§ Exercise aim: When you find the line with "in the browser." among the records below, reproduce it and each line after it exactly, ending with the line with "match v with Fn _ => true | _ => false end.".

(Task inputs)

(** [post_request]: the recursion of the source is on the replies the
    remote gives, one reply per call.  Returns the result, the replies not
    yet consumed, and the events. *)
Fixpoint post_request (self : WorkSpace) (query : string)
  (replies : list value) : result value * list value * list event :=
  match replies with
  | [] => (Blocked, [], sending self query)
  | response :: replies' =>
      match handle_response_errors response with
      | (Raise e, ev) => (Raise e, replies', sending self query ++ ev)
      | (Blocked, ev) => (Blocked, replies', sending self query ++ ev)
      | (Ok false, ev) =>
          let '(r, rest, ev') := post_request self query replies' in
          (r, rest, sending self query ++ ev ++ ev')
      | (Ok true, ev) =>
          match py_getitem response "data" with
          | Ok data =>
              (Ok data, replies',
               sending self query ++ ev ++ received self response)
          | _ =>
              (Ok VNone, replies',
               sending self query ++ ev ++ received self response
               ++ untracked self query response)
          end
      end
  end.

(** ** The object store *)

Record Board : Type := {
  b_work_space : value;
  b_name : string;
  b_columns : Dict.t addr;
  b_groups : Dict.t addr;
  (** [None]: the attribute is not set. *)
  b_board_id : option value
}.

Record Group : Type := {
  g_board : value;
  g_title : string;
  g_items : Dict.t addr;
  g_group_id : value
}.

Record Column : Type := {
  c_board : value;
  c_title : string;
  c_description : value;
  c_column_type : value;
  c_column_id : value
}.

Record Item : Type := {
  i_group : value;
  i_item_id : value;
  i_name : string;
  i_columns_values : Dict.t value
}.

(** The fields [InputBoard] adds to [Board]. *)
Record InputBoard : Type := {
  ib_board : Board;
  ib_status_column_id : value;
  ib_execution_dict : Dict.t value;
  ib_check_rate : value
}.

(End Task inputs)
(Task inputs)

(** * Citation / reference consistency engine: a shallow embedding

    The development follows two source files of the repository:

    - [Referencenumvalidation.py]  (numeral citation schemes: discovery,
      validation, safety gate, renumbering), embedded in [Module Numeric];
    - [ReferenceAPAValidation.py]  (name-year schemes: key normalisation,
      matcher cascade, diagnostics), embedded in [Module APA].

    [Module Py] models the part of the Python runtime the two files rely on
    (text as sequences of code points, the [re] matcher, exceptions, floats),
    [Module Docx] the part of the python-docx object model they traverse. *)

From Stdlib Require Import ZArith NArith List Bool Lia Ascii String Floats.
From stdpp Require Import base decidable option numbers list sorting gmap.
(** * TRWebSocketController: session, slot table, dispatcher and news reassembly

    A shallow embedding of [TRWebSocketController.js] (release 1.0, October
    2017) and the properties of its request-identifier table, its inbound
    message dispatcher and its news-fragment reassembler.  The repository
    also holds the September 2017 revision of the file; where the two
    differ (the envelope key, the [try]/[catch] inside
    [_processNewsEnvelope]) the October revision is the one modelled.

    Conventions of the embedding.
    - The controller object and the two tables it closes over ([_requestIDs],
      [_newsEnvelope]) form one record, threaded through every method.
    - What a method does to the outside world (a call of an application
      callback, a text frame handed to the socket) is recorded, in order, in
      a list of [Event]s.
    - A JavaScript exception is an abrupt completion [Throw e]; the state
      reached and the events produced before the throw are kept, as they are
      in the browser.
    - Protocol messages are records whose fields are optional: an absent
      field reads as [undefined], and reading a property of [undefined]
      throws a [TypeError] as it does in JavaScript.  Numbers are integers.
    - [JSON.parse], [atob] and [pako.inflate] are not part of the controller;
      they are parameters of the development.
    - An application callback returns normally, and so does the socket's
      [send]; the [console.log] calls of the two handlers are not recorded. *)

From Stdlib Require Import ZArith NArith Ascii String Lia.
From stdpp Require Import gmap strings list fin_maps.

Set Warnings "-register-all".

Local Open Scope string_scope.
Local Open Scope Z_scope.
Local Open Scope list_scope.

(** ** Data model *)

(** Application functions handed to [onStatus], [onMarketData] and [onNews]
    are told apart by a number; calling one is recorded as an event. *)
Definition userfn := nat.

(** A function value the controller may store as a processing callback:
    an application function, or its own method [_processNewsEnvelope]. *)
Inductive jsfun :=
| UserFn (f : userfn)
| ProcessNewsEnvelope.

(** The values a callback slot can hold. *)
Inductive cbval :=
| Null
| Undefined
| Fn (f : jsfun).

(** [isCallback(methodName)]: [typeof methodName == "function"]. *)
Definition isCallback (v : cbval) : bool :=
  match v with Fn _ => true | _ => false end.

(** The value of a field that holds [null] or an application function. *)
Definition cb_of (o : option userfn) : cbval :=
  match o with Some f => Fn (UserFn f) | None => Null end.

(End Task inputs)

§ Output:
      in the browser.
    - Protocol messages are records whose fields are optional: an absent
      field reads as [undefined], and reading a property of [undefined]
      throws a [TypeError] as it does in JavaScript.  Numbers are integers.
    - [JSON.parse], [atob] and [pako.inflate] are not part of the controller;
      they are parameters of the development.
    - An application callback returns normally, and so does the socket's
      [send]; the [console.log] calls of the two handlers are not recorded. *)

From Stdlib Require Import ZArith NArith Ascii String Lia.
From stdpp Require Import gmap strings list fin_maps.

Set Warnings "-register-all".

Local Open Scope string_scope.
Local Open Scope Z_scope.
Local Open Scope list_scope.

(** ** Data model *)

(** Application functions handed to [onStatus], [onMarketData] and [onNews]
    are told apart by a number; calling one is recorded as an event. *)
Definition userfn := nat.

(** A function value the controller may store as a processing callback:
    an application function, or its own method [_processNewsEnvelope]. *)
Inductive jsfun :=
| UserFn (f : userfn)
| ProcessNewsEnvelope.

(** The values a callback slot can hold. *)
Inductive cbval :=
| Null
| Undefined
| Fn (f : jsfun).

(** [isCallback(methodName)]: [typeof methodName == "function"]. *)
Definition isCallback (v : cbval) : bool :=
  match v with Fn _ => true | _ => false end.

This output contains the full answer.